Working capital management

Working capital management decision is one of the most important decisions taken by the corporate finance rather than the other two decisions which deal with capital structure and capital budgeting. Working capital management has impacts in the current assets and liabilities. Hence considered a significant concept as it influence organizations liquidity and profitability. Working capital management has been consisted as an administration of marketable securities, inventories, receivables and the current assets as a mean of cash. (Van Horne, 1977).

In order to prevent the stoppage of short term obligations, organizations effectively engage in managing and planning the current liabilities and current assets. This process helps to get rid in investing on obsolete assets. (Eljelly 2004).

The secret to improving working capital management lies mainly in executing the basic blocking and handling of business management more effectively: Allocating the right information in a timely manner, eliminating working efficiencies, leveraging the 80/20 rule, and tending to customer care (Stephen M.Payne, Wiley periodicals, INC 2002). As a result, in the ground of financial management, working capital management has been considered as very vital and a sensitive area in the organizations. (Joshi, 1994).

Though, there are firms in under pressure to deal with working capital due to the lack of commitments and understandings in determining the elements of working capital. Factors such as growth of the firm, size of leverage, size of capital, finance, operating expenditure, industry characteristics, and financial environment would determine the working capital (Horrigan 1965). Thus working capital management requires an adequate forecasting of the working capital levels and engages in monitoring the progress in order to identify the deficiencies from the pre determined working capital targets. However an organization should have a flexible working capital management policy which can accommodate dynamic business conditions and various changes in the competitive environment (AICPA 1992).

Osisioma (1997) illustrates, In order to meet matured obligation on working capital management, the firms should have an eye on maintaining a balance in current liabilities and current assets according to the regulation adjustments.

An effectively designed working capital programs helps to free cash from a organization's balance sheet and arranges it for more industrious endeavors such as reducing debt, financing research and development, or financing acquisitions. (Stephen M.Payne, Wiley periodicals, INC 2002). Osisioma further demonstrates, an efficient working capital management has to consist a suitable bond between the elements of a firm's working capital to build a valuable blend which ensures capital competence.

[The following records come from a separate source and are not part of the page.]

(* ===== verification/Lifecycle.v ===== *)
(** * Advancing VMs: life cycle, termination, resources

    What [advanceSingleVM] and [advanceVMs] of Migration.v guarantee, proved against the
    interface of the phase handlers (Resources.v). *)

From S2P Require Import Prelude GoLib NutanixTypes ApiTypes Env Disks Builder Transfer Pipeline Hooks ColdPhases WarmPhases.
From S2P Require Import Resources PhaseProperties Migration Samples.

(** The phases before a warm migration has a base. *)
Definition early (p : VMMigrationPhase) : bool :=
  match p with VMPhasePending | VMPhasePreHook | VMPhaseStorePowerState | VMPhaseBulkCopy => true | _ => false end.

(** The warm state is set up by BulkCopy and not before. *)
Definition warmFresh (v : VMMigrationStatus) : Prop := early (Phase v) = true → Warm v = None.

Section Single.
Context {W : Type} `{E : Env W} (fuel cbtFuel : nat) (rec : MigrationReconciler).

(** ** The dispatcher *)

Definition isColdPhase (p : VMMigrationPhase) : bool :=
  match p with VMPhaseBulkCopy | VMPhasePrecopy | VMPhaseFinalSync => false | _ => true end.

Lemma executePhase_cold mctx v :
  isColdPhase (Phase v) = true →
  spec (executePhase cbtFuel mctx v) (total (λ t vr, sameVM v vr.1 ∧ Warm vr.1 = Warm v ∧ keeps v t vr.1)).
Proof.
  intros Hc. unfold executePhase.
  destruct (Phase v); try discriminate Hc; try exact (cold_ok v); apply spec_ret; auto with vma.
Qed.

(** What one phase promises, whatever the phase. *)
Lemma executePhase_ok mctx v :
  spec (executePhase cbtFuel mctx v) (partial (λ t vr, sameVM v vr.1 ∧ (warmFresh v → keeps v t vr.1) ∧
    (early (Phase v) = true → (Phase v ≠ VMPhaseBulkCopy → Warm vr.1 = Warm v) ∧
       (Phase v = VMPhaseBulkCopy → Result_Completed vr.2 = true ∨ is_Some (Result_Error vr.2))))).
Proof.
  destruct (isColdPhase (Phase v)) eqn:Hc.
  - apply total_partial. eapply spec_total_weaken; [by apply executePhase_cold|]. intros t vr (Hs & Hw & Hk).
    split; [done|]. split; [done|]. intros He. split; [done|]. intros Hb. by rewrite Hb in Hc.
  - unfold executePhase, warmFresh. destruct (Phase v) eqn:Hp; try discriminate Hc.
    + apply total_partial. eapply spec_total_weaken; [apply bulkCopy_once|]. intros t vr (Hs & Hk & Hr).
      split; [done|]. split; [intros Hf; by apply Hk, Hf|done].
    + eapply spec_partial_weaken; [apply (precopy_phase cbtFuel mctx (λ _, True)); done|]. intros t vr [Hs Hk]. done.
    + eapply spec_partial_weaken; [apply finalSync_round|]. intros t vr (Hs & Hk & _). done.
Qed.

(** The failure branch ends in Failed with everything recorded asked to be deleted. *)
Definition failPost (v : VMMigrationStatus) (e : error) (t : trace) (v' : VMMigrationStatus) : Prop :=
  Phase v' = VMPhaseFailed ∧ Error v' = errText e ∧ is_Some (Completed v') ∧ ID v' = ID v ∧
  tracked v' = tracked v ∧ Warm v' = Warm v ∧ created t = [] ∧ (∀ x, x ∈ tracked v ↔ x ∈ deleted t).

Lemma failVM_ok mctx v e : spec (failVM rec mctx v e) (total (failPost v e)).
Proof.
  unfold failVM, recordEvent. eapply spec_bind_still; [destruct (HasRecorder rec); still_solve|]. intros t1 [] [H1 D1].
  eapply spec_bind; [apply cleanupFailedVM_calls|]. simpl. intros t2 [] H2. repeat spec_step.
  do 3 (split; [by try eexists|]). do 3 (split; [done|]). split.
  - rewrite !created_app, H1. simpl. apply app_nil. split; [|done]. apply created_none. rewrite H2.
    unfold cleanupCalls, warmCleanupCalls. rewrite !Forall_app, !Forall_fmap.
    destruct (SnapshotUUID v =s ""), (OriginalPowerState v =s PowerStateOn), (Warm v) as [wm|];
      try destruct (DeltaPodName wm =s ""), (DeltaSnapshotUUID wm =s ""), (BaseSnapshotUUID wm =s "");
      rewrite ?Forall_app, ?Forall_fmap; repeat split; repeat constructor; apply Forall_forall; done.
  - intros x. rewrite !deleted_app, D1, (deleted_calls t2), H2, app_nil_r. symmetry. apply deletes_cleanupCalls.
Qed.

Lemma enterNext_ok mctx v :
  spec (enterNext rec mctx v) (total (λ t v', silent t ∧
    v' = setPhase (nextPhaseInOrder (Phase v) (orderOf (Plan_Type (Plan_Spec (Ctx_Plan mctx))))) v)).
Proof.
  unfold enterNext, recordEvent. eapply spec_bind_still; [destruct (HasRecorder rec); still_solve|]. intros t1 [] H1.
  spec_step. by rewrite app_nil_r.
Qed.

Notation order mctx := (orderOf (Plan_Type (Plan_Spec (Ctx_Plan mctx)))).

(** ** A rule for the loop

    [I] holds of the trace so far and the status whenever the loop is entered. *)
Lemma advanceLoop_rule mctx (I : trace → VMMigrationStatus → Prop) (Q : trace → VMMigrationStatus → bool → Prop) :
  (∀ T v, I T v → isTerminalVMPhase (Phase v) = true → Q T v false) →
  (∀ T v, I T v → isTerminalVMPhase (Phase v) = false →
     spec (executePhase cbtFuel mctx v) (partial (λ t vr,
       match Result_Error vr.2 with
       | Some e => ∀ t' v', failPost vr.1 e t' v' → Q ((T ++ t) ++ t') v' false
       | None =>
           if Result_Completed vr.2 then
             let v' := setPhase (nextPhaseInOrder (Phase vr.1) (order mctx)) vr.1 in
             ∀ t', silent t' →
               if bool_decide (Phase v' = VMPhaseCompleted)
               then ∀ ts, Q ((T ++ t) ++ t') (setCompleted (Some ts) v') false
               else I ((T ++ t) ++ t') v'
           else Q (T ++ t) vr.1 true
       end))) →
  ∀ n T v, I T v → spec (advanceLoop cbtFuel rec n mctx v) (partial (λ t vb, Q (T ++ t) vb.1 vb.2)).
Proof.
  intros Hterm Hstep n. induction n as [|n IH]; intros T v HI; simpl; [by spec_step|].
  destruct (isTerminalVMPhase (Phase v)) eqn:Hp; [spec_step; rewrite app_nil_r; by apply Hterm|].
  eapply spec_bind_p; [by apply (Hstep T)|]. intros t [v1 r] Hr. cbn [fst snd] in *.
  destruct (Result_Error r) as [e|].
  { eapply spec_bind_p; [apply total_partial, failVM_ok|]. intros t' v' Hf. spec_step. rewrite app_nil_r, app_assoc. by apply Hr. }
  destruct (Result_Completed r); simpl; [|spec_step; by rewrite app_nil_r].
  eapply spec_bind_p; [apply total_partial, enterNext_ok|]. intros t2 v2 [Hc ->].
  specialize (Hr (t2)) as Hr2. destruct (bool_decide _) eqn:Hb.
  - spec_step. eapply spec_bind_still_p; [unfold recordVMDuration; still_solve|]. intros t3 [] H3. spec_step.
    specialize (Hr (t2 ++ Ev Now a :: t3)).
    rewrite app_nil_r, !app_assoc. rewrite !app_assoc in Hr. apply Hr. by apply silent_app.
  - eapply spec_partial_weaken; [apply (IH ((T ++ t) ++ t2)); by apply Hr2|]. intros t3 vb HQ. by rewrite !app_assoc in *.
Qed.

(** ** Life cycle *)

(** Events and readings of the clock. *)
Definition notice (c : call) : bool := match c with Obs _ | Now => true | _ => false end.

(** In some world the program makes the calls [t], gets their answers, and returns [a]. *)
Definition does {A} (m : M W A) (t : trace) (a : A) : Prop := ∃ w, traceOf m w = t ∧ run m w = Done a.

(** The life cycle: from a status, the calls of an advance, the status it ends in and whether it asks to
    be called again. A phase is left for its successor exactly when its handler completed it in these
    calls, and for Failed exactly when the handler gave an error; otherwise the VM stays where it is. *)
Inductive lifeRun (mctx : migrationContext) : VMMigrationStatus → trace → VMMigrationStatus → bool → Prop :=
| life_end v : isTerminalVMPhase (Phase v) = true → lifeRun mctx v [] v false
| life_wait v t v' r :
    isTerminalVMPhase (Phase v) = false → does (executePhase cbtFuel mctx v) t (v', r) →
    Result_Error r = None → Result_Completed r = false → Phase v' = Phase v → lifeRun mctx v t v' true
| life_fail v t v1 r e t' v' :
    isTerminalVMPhase (Phase v) = false → does (executePhase cbtFuel mctx v) t (v1, r) →
    Result_Error r = Some e → failPost v1 e t' v' → lifeRun mctx v (t ++ t') v' false
| life_next v t v1 r q t' T v' b :
    isTerminalVMPhase (Phase v) = false → does (executePhase cbtFuel mctx v) t (v1, r) →
    Result_Error r = None → Result_Completed r = true →
    successor (Plan_Type (Plan_Spec (Ctx_Plan mctx))) (Phase v) = Some q → q ≠ VMPhaseCompleted →
    Forall (λ c, notice c = true) (calls t') → lifeRun mctx (setPhase q v1) T v' b → lifeRun mctx v (t ++ t' ++ T) v' b
| life_complete v t v1 r t' ts :
    isTerminalVMPhase (Phase v) = false → does (executePhase cbtFuel mctx v) t (v1, r) →
    Result_Error r = None → Result_Completed r = true →
    successor (Plan_Type (Plan_Spec (Ctx_Plan mctx))) (Phase v) = Some VMPhaseCompleted →
    Forall (λ c, notice c = true) (calls t') →
    lifeRun mctx v (t ++ t') (setCompleted (Some ts) (setPhase VMPhaseCompleted v1)) false.

Definition lifePost mctx (v : VMMigrationStatus) (t : trace) (v' : VMMigrationStatus) (b : bool) : Prop :=
  lifeRun mctx v t v' b ∧ ID v' = ID v ∧ b = negb (isTerminalVMPhase (Phase v')) ∧
  (Phase v' ∈ order mctx ∨ Phase v' = VMPhaseFailed) ∧
  (isTerminalVMPhase (Phase v) = false → isTerminalVMPhase (Phase v') = true → is_Some (Completed v')).

(** A program does what it does. *)
Lemma spec_does {A} (m : M W A) (P : trace → A → Prop) : spec m (partial P) → spec m (partial (λ t a, does m t a ∧ P t a)).
Proof. intros H w. specialize (H w). destruct (r_out (m w)) eqn:Ho; simpl; [|done..]. split; [|exact H]. by exists w. Qed.

Lemma enterNext_notices mctx v :
  spec (enterNext rec mctx v) (total (λ t v', Forall (λ c, notice c = true) (calls t) ∧
    v' = setPhase (nextPhaseInOrder (Phase v) (order mctx)) v)).
Proof. unfold enterNext, recordEvent. destruct (HasRecorder rec); repeat spec_step; split; try done; by repeat constructor. Qed.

Working capital management is actually a blend of many necessary components such as receivables, debtors, cash, marketable securities of inventories and redeemable. However the mixes of these components differ according to different types of businesses and industries. In order to manage working capital efficiently, two elements such as necessary components and desirable quantities should exist. Thus, Working capital management has to be accurate about the desirable quantities of each and every elements in the working capital are on hand for management.

Three components of working capital management

Working capital management comprise of the revenue cycle, the expenditure cycle and the Supply Chain Management cycle. Working capital management is more than a numerical gameit covers on virtually every business process in the above-named cycles. The most successful working capital management programs are wide-reaching accomplishments that touch on every feature of the business enterprise. Those that do not are likely to fall short or achieve suboptimal results.

A holistic view of working capital management with its three components can be illustrated using the following diagram.

As per the above illustration, the revenue cycle which includes sales processing, order fulfillment, billing, cash collection, dispute management and cash management. This can be theoretically known a customer- to- cash. Afterward expenditure or Procure-to-Pay cycle would cover all possible expenditure from development of purchasing strategy, budgeting, forecasting. Ordering and receiving goods and services. Finally supply chain management or forecast- to- fulfill cycle would consist of development of a supply chain strategy, anticipating demand, scheduling, production, warehousing and delivery. (Stephen M.Payne, Wiley periodicals, INC 2002).